Israël possède une place de premier ordre en matière de cyber sécurité.

Le développement de cette activité s’explique par le contexte géopolitique. Israël entouré par des pays souvent hostiles à son égard, a dû apprendre à se défendre dès sa création.

Courant juin, l’armée avoue que les armes informatiques constituent « une quatrième dimension de la guerre, avec la terre, l’air et la mer » rapporte le Times of Israël.

Le ministre de la Défense israélien avait alors déclaré que « l’espace informatique permet d’attaquer n’importe quelle autre nation dans une action offensive, d’obtenir une victoire sans laisser d’empreintes, même s’il y a des suspicions. »

Si le cyber-espace permet d’attaquer, il faut alors apprendre à se défendre.

Ces dernières années, Israël a connu une augmentation fulgurante dans le domaine de création de start-ups.
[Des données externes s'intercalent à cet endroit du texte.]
(** * desktop-wakatime: activity classifier, heartbeat throttle and
      update coordinator

    A shallow embedding of
      - [src/electron/watchers/wakatime.ts]   (class [Wakatime]),
      - [src/electron/helpers/monitored-app.ts] (class [MonitoredApp] and
        the Linux window manager's [buildWindowFromId]),
    followed by the properties of the specification that concern them.

    Conventions.
      - JavaScript strings are [string]s (one [ascii] per code unit; code
        units above 255 are outside the model).
      - JavaScript numbers holding seconds ([Date.now() / 1000]) are
        rationals [Q]; [Date.now()] itself is an integer number of
        milliseconds, [Z].
      - [null] and [undefined] are [None].
      - The fields of the [Wakatime] object, together with what its tray
        shows, form the record [Wakatime.state]; every method takes the
        state and returns the new one, with the list of calls it made to
        the outside world (monitoring toggle, CLI, update feed).
      - Log lines are not modelled. *)

From Stdlib Require Import Bool List String Ascii ZArith QArith Lia Lqa.
From Stdlib Require Import Sorting.Sorted.
Import ListNotations.

Close Scope Q_scope.
Close Scope Z_scope.
Open Scope nat_scope.
Open Scope string_scope.

(* ------------------------------------------------------------------ *)
(** ** JavaScript string helpers *)

Module Js.

(** [s] is truthy iff it is not the empty string. *)
Definition truthy_str (s : string) : bool :=
  match s with EmptyString => false | String _ _ => true end.

(** [a || b] on strings that may be absent. *)
Definition or_str (a : string) (b : option string) : option string :=
  if truthy_str a then Some a else b.

(** [s.startsWith(p)] *)
Fixpoint starts_with (p s : string) : bool :=
  match p, s with
  | EmptyString, _ => true
  | String a p', String b s' => Ascii.eqb a b && starts_with p' s'
  | String _ _, EmptyString => false
  end.

(** [s.split(sep)[0]] for a non-empty separator: the part of [s] before
    the first occurrence of [sep], all of [s] when there is none. *)
Fixpoint split_head (sep s : string) : string :=
  if starts_with sep s then EmptyString
  else match s with
       | EmptyString => EmptyString
       | String c s' => String c (split_head sep s')
       end.

(** [s.includes(p)] *)
Fixpoint includes (p s : string) : bool :=
  starts_with p s ||
  match s with
  | EmptyString => false
  | String _ s' => includes p s'
  end.

(** The characters [\s] matches (within one-byte code units). *)
Definition is_space (c : ascii) : bool :=
  let n := nat_of_ascii c in
  (Nat.leb 9 n && Nat.leb n 13) || Nat.eqb n 32 || Nat.eqb n 160.

(** The line terminators [.] does not match. *)
Definition is_line_terminator (c : ascii) : bool :=
  let n := nat_of_ascii c in Nat.eqb n 10 || Nat.eqb n 13.

Fixpoint filter_str (keep : ascii -> bool) (s : string) : string :=
  match s with
  | EmptyString => EmptyString
  | String c s' =>
      if keep c then String c (filter_str keep s') else filter_str keep s'
  end.

(** [s.replace(/\s/g, empty)] *)
Definition strip_spaces (s : string) : string :=
  filter_str (fun c => negb (is_space c)) s.

(** [s.replace(/[\u{0080}-\u{FFFF}]/gu, empty)] on one-byte code units,
    where the class is the units from 128 on.  A code point above U+FFFF,
    which the expression keeps, takes two 16-bit units and is no string
    of this kind; [Utf16.strip_non_ascii] has the expression on 16-bit
    units. *)
Definition strip_non_ascii (s : string) : string :=
  filter_str (fun c => Nat.ltb (nat_of_ascii c) 128) s.

(** Do all the characters of [s] satisfy [f]. *)
Fixpoint every (f : ascii -> bool) (s : string) : bool :=
  match s with
  | EmptyString => true
  | String c s' => f c && every f s'
  end.


(** [Number.parseInt(s, 10)] on a run of digits. *)
Definition parseInt (s : string) : Z :=
  fold_left (fun acc c => (10 * acc + (Z.of_nat (nat_of_ascii c) - 48))%Z)
            (list_ascii_of_string s) 0%Z.

(** The value of a function call: [true], or [undefined] when the body
    ends without a [return]. *)
Inductive true_or_undefined : Type :=
| JsTrue
| JsUndefined.

(** What [if (v)] and [!v] see. *)
Definition truthy (v : true_or_undefined) : bool :=
  match v with JsTrue => true | JsUndefined => false end.

End Js.

(* ------------------------------------------------------------------ *)
(** ** Shared data model ([utils/types], [utils/validators],
       [helpers/window-manager]) *)

(** [Category] *)
Inductive Category : Type :=
| browsing | communicating | coding | debugging
| writing_docs | designing | meeting.

Definition Category_eqb (a b : Category) : bool :=
  match a, b with
  | browsing, browsing | communicating, communicating | coding, coding
  | debugging, debugging | writing_docs, writing_docs
  | designing, designing | meeting, meeting => true
  | _, _ => false
  end.

Definition Category_to_string (c : Category) : string :=
  match c with
  | browsing => "browsing" | communicating => "communicating"
  | coding => "coding" | debugging => "debugging"
  | writing_docs => "writing docs" | designing => "designing"
  | meeting => "meeting"
  end.

(** [EntityType] *)
Inductive EntityType : Type := et_app | et_file | et_url.

Definition EntityType_to_string (t : EntityType) : string :=
  match t with et_app => "app" | et_file => "file" | et_url => "url" end.

(** [DesktopWindowInfo] *)
Module DesktopWindowInfo.
Record t : Type := {
  processId : option Z;
  path : option string;
  name : string;
  execName : option string
}.
End DesktopWindowInfo.

(** [DesktopWindow] (without [getIcon]) *)
Module DesktopWindow.
Record t : Type := {
  id : string;
  title : string;
  url : option string;
  info : DesktopWindowInfo.t
}.
End DesktopWindow.

(** The fields of [AppData] the modelled code reads. *)
Module AppData.
Record t : Type := {
  id : string;
  name : string;
  version : option string;
  isBrowser : bool
}.
End AppData.

(** [HeartbeatData] *)
Module HeartbeatData.
Record t : Type := {
  entity : string;
  category : option Category;
  language : option string;
  project : option string
}.
End HeartbeatData.

(** Boolean comparison of two rationals, as [<] and [>] on numbers. *)
Definition Qltb (a b : Q) : bool := negb (Qle_bool b a).

(* ------------------------------------------------------------------ *)
(** ** Regular expressions

    The fragment of JavaScript regular expressions the sources use, with
    the backtracking semantics of [String.prototype.match] for a
    non-global expression: the leftmost start position that matches wins,
    quantifiers are greedy, alternatives are tried left to right. *)

Module Regex.

(** Character classes. *)
Inductive cclass : Type :=
| Dot                    (* [.]   : anything but a line terminator *)
| NotChar (c : ascii)    (* [[^c]] *)
| Digit.                 (* [\d]  *)

Definition cclass_match (k : cclass) (c : ascii) : bool :=
  match k with
  | Dot => negb (Js.is_line_terminator c)
  | NotChar x => negb (Ascii.eqb x c)
  | Digit => let n := nat_of_ascii c in Nat.leb 48 n && Nat.leb n 57
  end.

Inductive re : Type :=
| Lit (s : string)            (* a run of literal characters *)
| Cls (k : cclass)            (* one character of a class *)
| Star (k : cclass)           (* [k*] *)
| Plus (k : cclass)           (* [k+] *)
| Opt (r : re)                (* [r?] *)
| Seq (r1 r2 : re)            (* [r1 r2] *)
| Alt (r1 r2 : re)            (* [r1|r2] *)
| Group (n : nat) (r : re)    (* the [n]-th capturing group [(r)] *)
| Bos                         (* [^] *)
| Eos.                        (* [$] *)

Definition captures : Type := list (nat * string).

Fixpoint lookup (n : nat) (cs : captures) : option string :=
  match cs with
  | [] => None
  | (k, v) :: cs' => if Nat.eqb k n then Some v else lookup n cs'
  end.

(** [s] without its prefix [p], when it has it. *)
Fixpoint drop_prefix (p s : string) : option string :=
  match p, s with
  | EmptyString, _ => Some s
  | String a p', String b s' =>
      if Ascii.eqb a b then drop_prefix p' s' else None
  | String _ _, EmptyString => None
  end.

Definition take (n : nat) (s : string) : string := substring 0 n s.

Fixpoint drop (n : nat) (s : string) : string :=
  match n, s with
  | O, _ => s
  | S n', String _ s' => drop n' s'
  | S _, EmptyString => EmptyString
  end.

(** What was consumed between the suffix [s] and its suffix [rest]. *)
Definition consumed (s rest : string) : string :=
  take (length s - length rest) s.

Section Matcher.
Context {R : Type}.

(** Greedy [k*]: as many characters as possible first, one fewer on
    each failure of the continuation. *)
Fixpoint star (f : ascii -> bool) (s : string)
         (k : string -> option R) : option R :=
  match s with
  | String c s' =>
      if f c then
        match star f s' k with
        | Some r => Some r
        | None => k s
        end
      else k s
  | EmptyString => k s
  end.

(** [matches input r s cs k]: match [r] at the suffix [s] of [input],
    then continue with [k] on what is left. *)
Fixpoint matches (input : string) (r : re) (s : string) (cs : captures)
         (k : string -> captures -> option R) : option R :=
  match r with
  | Lit l =>
      match drop_prefix l s with
      | Some s' => k s' cs
      | None => None
      end
  | Cls c =>
      match s with
      | String a s' => if cclass_match c a then k s' cs else None
      | EmptyString => None
      end
  | Star c => star (cclass_match c) s (fun s' => k s' cs)
  | Plus c =>
      match s with
      | String a s' =>
          if cclass_match c a
          then star (cclass_match c) s' (fun s'' => k s'' cs)
          else None
      | EmptyString => None
      end
  | Opt r1 =>
      match matches input r1 s cs k with
      | Some x => Some x
      | None => k s cs
      end
  | Seq r1 r2 =>
      matches input r1 s cs (fun s' cs' => matches input r2 s' cs' k)
  | Alt r1 r2 =>
      match matches input r1 s cs k with
      | Some x => Some x
      | None => matches input r2 s cs k
      end
  | Group n r1 =>
      matches input r1 s cs
              (fun s' cs' => k s' ((n, consumed s s') :: cs'))
  | Bos => if Nat.eqb (length s) (length input) then k s cs else None
  | Eos =>
      match s with
      | EmptyString => k s cs
      | String _ _ => None
      end
  end.
End Matcher.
Certaines d’entre elles se sont spécialisées dans la cyber-criminalité.

Ainsi bon nombre d’entrepreneurs qui se lancent dans ce projet, sont des hommes de terrain qui ont fait carrière dans l’unité 8200 de l’armée israélienne rapporte les Échos.

Il s’agit d’une unité de renseignement spécialisée dans le décryptage de code et dans la recherche d’informations via les réseaux de télécommunications.

En bref, cette unité est la version israélienne de la NASA américaine.

Les Échos ont recueilli le témoignage de Nadav Zafrir. Ce dernier s’est lancé dans la cyber-sécurité après avoir servi 25 ans dans les rangs de l’armée israélienne, il a été l’un des chefs de l’unité 8200.

Nadav Zafrir, a ainsi créé une entreprese hybride. TEAM8 est « entre l’incubateur, l’investisseur et le centre de recherches, » explique-t-il.

TEAM8 se définit ainsi : « notre mission est d’initier et de créer sur le long terme, des compagnies innovantes (dans le domaine de la cyber-sécurité) qui peuvent réellement accroître la sécurité dans le monde, et assister les entreprises à s’adapter aux challenges les plus ardus. »

La première réussite de cette start-up a été l’élaboration d’une technologie permettant de tromper un pirate qui s’introduit illégalement dans un système informatique.

L’initiative de Nadav Zafrir est loin d’être isolée. Selon Les Échos, 230 entreprises israéliennes seraient aujourd’hui spécialisées dans le domaine de la cyber-sécurité et plus largement dans le domaine de la cyber-criminalité.